Peter Stellpflug loved his Farmall 300.
The vintage tractor didn't go very fast, but Stellpflug liked to use it to putter around his hobby farm in Eyota, Minn. He grew up on a farm outside Rochester using the same type of machine.
Built in the 1950s, the Farmall is known as a "tricycle" tractor because it features two small, close-set wheels made to fit between rows of planted crops. Such tractors are considered dangerously unstable. Typically they lack cabs to protect the farmer if they tip over. But the old machines remain popular.
In October 2011, Stellpflug's tractor rolled while he was mowing grass on a steep hill. He died from his injuries.
"I hated that tractor," said his widow, Tammy Stellpflug. "This is an accident that never should have happened."
Tractor rollovers have been the top cause of death on the family farm for decades, even though engineers long ago figured out how to build a safer machine. Roll bars and enclosed cabs that modern tractors come with greatly reduce the danger.

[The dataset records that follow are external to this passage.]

(* ===== verification/PacketRecv.v ===== *)
(** * Incoming packets ([libssh/src/packet.c], [libssh/src/packet_crypt.c])

    The reading of a packet from the bytes the socket received: the length
    field, the rest of the packet, the verification of its MAC, its padding, the
    filter, the dispatch to the handlers and the packets that follow it in the
    same data. *)

From S2P Require Import Prelude Buffer Bignum BufferPack Session PacketFilter Misc Crypto Packet.

Definition MAX_PACKET_LEN : Z := 262144.
Definition SSH_PACKET_USED : Z := 1.
Definition SSH_PACKET_NOT_USED : Z := 2.

Section Recv.
Context `{Allocator} `{BignumLib} `{HmacLib} `{RandomLib} {K X : Type}.
Notation session := (session K prng X).
Implicit Type s : session.

Variable ssh_packet_set_newkeys : session -> Z -> run (Z * session).
Variable ssh_send_rekex : session -> run (Z * session).

(** A handler is given the type of the packet; the packet is [in_buffer]. *)
Definition handler : Type := session -> Z -> run (Z * session).
Record ssh_packet_callbacks := mk_callbacks {
  cb_start : Z;
  cb_n_callbacks : Z;
  cb_callbacks : list (option handler)
}.
(** [session->packet_callbacks], its entries in order ([None]: a null entry). *)
Variable packet_callbacks : session -> option (list (option ssh_packet_callbacks)).

(** ** Decryption *)

(** What it writes at [destination], unless it fails. *)
Definition ssh_packet_decrypt s (source : bytes) (start encrypted_size : Z)
    : run (option bytes * session) :=
  if encrypted_size <=? 0 then Some (None, s) else
  match ssh_packet_get_current_crypto s SSH_DIRECTION_IN with
  | None => Some (None, s)
  | Some (slot, crypto) =>
      cipher ← in_cipher crypto;
      let ops := c_ops cipher in
      if negb (encrypted_size mod blocksize ops =? 0) then Some (None, s) else
      match aead_decrypt ops with
      | Some aead =>
          '(out, k) ← aead (c_key cipher) source encrypted_size (recv_seq s);
          Some (out, set_slot slot (set_in_cipher (Some (set_key k cipher)) crypto) s)
      | None =>
          text ← memcpy (zrep encrypted_size Byte.x00) 0 source start encrypted_size;
          '(out, k) ← decrypt ops (c_key cipher) text;
          Some (Some out, set_slot slot (set_in_cipher (Some (set_key k cipher)) crypto) s)
      end
  end.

Other countries insist on such rollover protective structures, as they are known. But the United States allows hundreds of thousands of older tractors to remain in use without the safeguards. It also allows farmers to remove the safety features, and some do.
"We know Europe virtually eliminated rollover deaths because of their insistence on rollover protection," said Matt Keifer, director of the National Farm Medicine Center in Wisconsin. "I don't know why it is taking so long for us to figure this out."